Ogni cosa, poi, un senso lo acquisiva mentre la si diceva. Un senso che andava trasformandosi
ogni volta perché questo è quanto succede a ciò che è vivo, nulla è immutabile,
tutto si trasforma. Anche la verità vive e si muove. Così il passato non è solo
più passato ma vive nel presente. Così la ripetizione non è solo ripetizione
sterile ma parola feconda che suscita e risuscita. Mentre parlavo del nostro
incontro, della storia che abbiamo condiviso, ormai finivo per ascoltarmi con
le tue orecchie… E’ questo l’insegnamento africano, perlomeno quello di Sotigui
Kouyaté. Ero io a parlare o eri tu?
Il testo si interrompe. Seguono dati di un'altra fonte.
(** * timesnap: the deterministic capture scheduler of [index.js]

    A shallow embedding of the exported function of [index.js]: the
    resolution of the frame count and rate, the construction of the marker
    list, its sort, and the loop that drives the page through the markers.

    Conventions of the embedding.
    - A JavaScript number is an exact rational ([Qc]): no rounding, no NaN
      and no infinity.  Integer-valued numbers that the code uses as
      counters (the loop index [i], [markerId], the result of [Math.ceil])
      are [Z].
    - An absent option of the configuration object is [None]; the code's
      truthiness tests ([if (config.frames)], [!fps], [config.start || 0])
      are written out with [truthy].
    - The browser is a [host]: it says which call rejects and what each
      [page.$] query answers.  The function is deterministic in those
      answers, so a run is a function of the configuration and the host.
    - Every call made to the browser, the caller's hooks, the capturer and
      the logger is recorded, in order, in a trace of [event]s. *)

From Stdlib Require Import ZArith QArith Qcanon Qround List Bool String.
From Stdlib Require Import Lia Lqa Sorted Permutation.
Import ListNotations.

Open Scope Z_scope.
Open Scope Qc_scope.

(** ** Numbers *)

Module Num.

Abbreviation number := Qc (only parsing).

(** A rational literal, e.g. [lit 1000]. *)
Definition lit (q : Q) : number := Q2Qc q.

(** An integer used as a number. *)
Definition of_Z (z : Z) : number := Q2Qc (inject_Z z).

(** [Math.ceil] *)
Definition ceil (x : number) : Z := Qceiling x.

Definition eqb (x y : number) : bool := Qc_eq_bool x y.

Definition ltb (x y : number) : bool :=
  match x ?= y with Lt => true | _ => false end.

Definition leb (x y : number) : bool :=
  match x ?= y with Gt => false | _ => true end.

(** The value of a numeric option when JavaScript takes it for true:
    defined and not zero. *)
Definition truthy (x : option number) : option number :=
  match x with
  | Some v => if eqb v 0 then None else Some v
  | None => None
  end.

(** [x || d] *)
Definition or_else (x : option number) (d : number) : number :=
  match truthy x with Some v => v | None => d end.

End Num.

Import Num.

(** A string option is truthy when it is defined and not empty. *)
Definition truthy_string (x : option string) : option string :=
  match x with
  | Some s => if String.eqb s EmptyString then None else Some s
  | None => None
  end.

(** ** The configuration object *)

Record config := {
  cfg_frames : option number;
  cfg_duration : option number;
  cfg_fps : option number;
  cfg_frameNumToTime : option (Z -> number -> number);
  cfg_start : option number;
  cfg_startDelay : option number;
  cfg_maximumAnimationFrameDuration : option number;
  cfg_captureWhileSelectorExists : option string;
  cfg_canvasCaptureMode : option string;
  cfg_viewport : bool;
  cfg_preparePage : bool;
  cfg_preparePageForScreenshot : bool;
  cfg_quiet : bool;
  cfg_logToStdErr : bool
}.

(** The empty configuration [{}]. *)
Definition empty_config : config := {|
  cfg_frames := None;
  cfg_duration := None;
  cfg_fps := None;
  cfg_frameNumToTime := None;
  cfg_start := None;
  cfg_startDelay := None;
  cfg_maximumAnimationFrameDuration := None;
  cfg_captureWhileSelectorExists := None;
  cfg_canvasCaptureMode := None;
  cfg_viewport := false;
  cfg_preparePage := false;
  cfg_preparePageForScreenshot := false;
  cfg_quiet := false;
  cfg_logToStdErr := false
|}.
Che importa, in fondo, parlavamo insieme ed
era bello. “Non bisogna aver timore di guardare negli occhi chi ti sta in
fronte” dicevi “perché in lui riconoscerai te stesso e finirai anche per
accorgerti che le cose che ci separano dagli altri sono molte meno di quelle
che ci uniscono”.
Non dirò nulla ora di quel che è accaduto quel giorno
sulle rive del Naviglio Ticinese, delle circostanze speciali, dei fatti.
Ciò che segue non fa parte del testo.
(* ===== verification/CppRing.v ===== *)
(** * The C++ ring of the memory channels (src/tll/cppring.h)

    [RingT<HeadGen, TailGen>] is the C ring with optional generation counters
    on both markers; [PubRing] (both enabled) is what the publish channel
    shares with its subscribers.  The code is modelled again from the header
    and related to [RingC]: same algorithm, different integer widths. *)
From S2P Require Import Prelude Mem Fifo Ring.

Module RingT.

(** [RingT::Pointer] *)
Record pointer := mk_pointer {
  ptr : Z;
  generation_pre : Z;
  generation_post : Z;
  enabled : bool;
}.

Record ring := mk_ringT {
  _magic : Z;
  _version : Z;
  _size : Z;
  head : pointer;
  tail : pointer;
  data : list Z;
}.

(** [RingT::Iterator] without the pointer to the ring *)
Record iterator := mk_iterator { offset : Z; generation : Z }.

Definition Magic : Z := 1919512167.

(** [Pointer::store] *)
Definition pointer_store (Gen : bool) (p : pointer) (value : Z) : pointer :=
  if Gen then
    let gen := u64 (generation_pre p + 1) in
    {| ptr := value; generation_pre := gen; generation_post := gen; enabled := enabled p |}
  else {| ptr := value; generation_pre := generation_pre p;
          generation_post := generation_post p; enabled := enabled p |}.

(** [Pointer::reset] *)
Definition pointer_reset (Gen : bool) : pointer :=
  {| ptr := 0; generation_pre := if Gen then 0 else u64 (-1);
     generation_post := if Gen then 0 else u64 (-1); enabled := Gen |}.

Definition aligned (x : Z) : Z := u64 (x + Z.land (u64 (- x)) 7).

Definition _wrap_size (off size : Z) : Z := if off >=? size then u64 (off - size) else off.

Section RingT.
Context (HeadGen TailGen : bool).

Definition init (size : Z) (d : list Z) : ring :=
  {| _magic := Magic; _version := 0; _size := size; head := pointer_reset HeadGen;
     tail := pointer_reset TailGen; data := d |}.

Definition _validate (r : ring) : bool :=
  if negb (_magic r =? Magic) then false
  else if HeadGen && negb (enabled (head r)) then false
  else if TailGen && negb (enabled (tail r)) then false
  else true.

Definition bind (r : ring) : option ring := if negb (_validate r) then None else Some r.

Definition write_begin (r : ring) (size : Z) : result errno Z :=
  let a := aligned (u64 (size + 4)) in
  if u64 (2 * a) >? _size r then Err ERANGE
  else
    let t := ptr (tail r) in
    let h := ptr (head r) in
    let free := u64 (_wrap_size (u64 (_size r + h - t - 1)) (_size r) + 1) in
    if free <=? a then Err EAGAIN
    else if u64 (t + a) >? _size r then
      if h <=? a then Err EAGAIN else Ok (0 + 4)
    else Ok (t + 4).

Definition write_end (r : ring) (p size : Z) : option ring :=
  let a := aligned (u64 (size + 4)) in
  let! (d, t) := (if p =? 0 + 4
                  then let! d := store_i32 (data r) (ptr (tail r)) (-1) in Some (d, 0)
                  else Some (data r, ptr (tail r))) in
  let! d := store_i32 d t (i32 size) in
  Some {| _magic := _magic r; _version := _version r; _size := _size r; head := head r;
          tail := pointer_store TailGen (tail r) (_wrap_size (u64 (t + a)) (_size r)); data := d |}.

Definition empty (r : ring) : bool := ptr (head r) =? ptr (tail r).

Fixpoint _read_at (fuel : nat) (r : ring) (off : Z) : option (result errno (Z * Z)) :=
  match fuel with
  | O => None
  | S fuel =>
      if off =? ptr (tail r) then Some (Err EAGAIN)
      else
        let! sz := load_i32 (data r) off in
        if sz <? 0 then _read_at fuel r 0 else Some (Ok (off + 4, sz))
  end.

Definition read (r : ring) : option (result errno (Z * Z)) := _read_at 2 r (ptr (head r)).

Fixpoint _shift_offset (fuel : nat) (r : ring) (off : Z) : option Z :=
  match fuel with
  | O => None
  | S fuel =>
      let! sz := load_i32 (data r) off in
      if sz <? 0 then _shift_offset fuel r 0
      else
        let sz := i32 (aligned (u64 (sz + 4))) in
        Some (i64 (_wrap_size (u64 (off + sz)) (_size r)))
  end.

Definition shift (r : ring) : option (result errno ring) :=
  if ptr (head r) =? ptr (tail r) then Some (Err EAGAIN)
  else
    let! off := _shift_offset 2 r (ptr (head r)) in
    if off <? 0 then Some (Err EAGAIN)
    else Some (Ok {| _magic := _magic r; _version := _version r; _size := _size r;
                     head := pointer_store HeadGen (head r) off; tail := tail r; data := data r |}).

(** *** Iterators *)
Definition valid (r : ring) (it : iterator) : bool := generation_pre (head r) <=? generation it.

Definition it_read (r : ring) (it : iterator) : option (result errno (Z * Z)) :=
  if negb (valid r it) then Some (Err EINVAL)
  else
    let! x := _read_at 2 r (offset it) in
    match x with
    | Err e => Some (Err e)
    | Ok x => if negb (valid r it) then Some (Err EINVAL) else Some (Ok x)
    end.

Definition it_shift (r : ring) (it : iterator) : option (result errno iterator) :=
  if negb (valid r it) then Some (Err EINVAL)
  else
    let t := ptr (tail r) in
    if ptr (head r) =? t then Some (Err EAGAIN)
    else if offset it =? t then Some (Err EAGAIN)
    else
      let! off := _shift_offset 2 r (offset it) in
      if off <? 0 then Some (Err EAGAIN)
      else if negb (valid r it) then Some (Err EINVAL)
      else Some (Ok {| offset := off; generation := u64 (generation it + 1) |}).

Definition _iterator (p : pointer) : iterator :=
  let none := {| offset := 0; generation := 0 |} in
  if negb (enabled p) then none
  else
    let r := {| offset := ptr p; generation := generation_post p |} in
    if negb (generation_pre p =? generation r) then none else r.

Definition begin (r : ring) : iterator := _iterator (head r).
Definition end_ (r : ring) : iterator := _iterator (tail r).

(** The calls a user of the ring makes to store one message: [write_begin],
    copy of the payload, [write_end]. *)
Definition write (r : ring) (m : msg) : option (result errno ring) :=
  match write_begin r (zlen m) with
  | Err e => Some (Err e)
  | Ok p =>
      let! d := mem_store (data r) p m in
      let! r' := write_end {| _magic := _magic r; _version := _version r; _size := _size r;
                              head := head r; tail := tail r; data := d |} p (zlen m) in
      Some (Ok r')
  end.

Definition read_msg (r : ring) : option (result errno msg) :=
  let! x := read r in
  match x with
  | Err e => Some (Err e)
  | Ok (p, sz) => let! m := mem_load (data r) p sz in Some (Ok m)
  end.

(** ** Relation to the C ring *)

(** The C header with the same markers and buffer; without head generations
    the counters of the C ring are not represented and are given. *)
Definition to_c (g : Z) (r : ring) : RingC.ring_header :=
  {| RingC.magic := _magic r; RingC.size := _size r; RingC.head := ptr (head r);
     RingC.generation_pre := if HeadGen then generation_pre (head r) else g;
     RingC.generation_post := if HeadGen then generation_post (head r) else g;
     RingC.tail := ptr (tail r); RingC.data := data r |}.

Definition res_map {A B} (f : A → B) (r : result errno A) : result errno B :=
  match r with Ok a => Ok (f a) | Err e => Err e end.

Lemma aligned_up8 x : 0 ≤ x ≤ 2147483640 → aligned x = up8 x.
Proof.
  intros Hx. unfold aligned, wrapu. change 7 with (Z.ones 3). rewrite Z.land_ones by lia.
  assert ((- x) mod 2 ^ 64 mod 2 ^ 3 = (- x) mod 8) as ->.
  { change (2 ^ 64) with (8 * 2 ^ 61). rewrite Z.rem_mul_r by lia. change (2 ^ 3) with 8.
    Z.to_euclidean_division_equations; lia. }
  pose proof (up8_spec x). unfold up8 in *. apply Z.mod_small. zlia.
Qed.

Lemma aligned_c sz : 0 ≤ sz ≤ 2147483632 → aligned (u64 (sz + 4)) = RingC.alloc_size sz.
Proof.
  intros Hs. unfold RingC.alloc_size. rewrite (wrapu_id 64 (sz + 4)) by zlia.
  rewrite (wraps_id 32) by zlia. rewrite RingC.size_aligned_up8, aligned_up8 by lia.
  pose proof (up8_spec (sz + 4)). symmetry. apply wrapu_id. zlia.
Qed.

Lemma write_begin_c g r sz :
  0 ≤ sz ≤ 2147483632 → write_begin r sz = RingC.ring_write_begin (to_c g r) sz.
Proof. intros Hs. unfold write_begin, RingC.ring_write_begin. by rewrite aligned_c. Qed.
Perlomeno non ne scriverò perché le parole scritte rimangono ferme e, una volta
scelte, in qualche modo smettono di vivere. Forse mi capiterà di raccontarlo
ancora a qualcuno, con le parole vive, e tu salterai fuori dalla terra per
dirmi con dolcezza e fermezza: “Mon fils ce n’est pas comme ça que les
choses se sont passés, il faut tout dire…”.
Ecco, ora, solo ora mentre scrivo, capisco…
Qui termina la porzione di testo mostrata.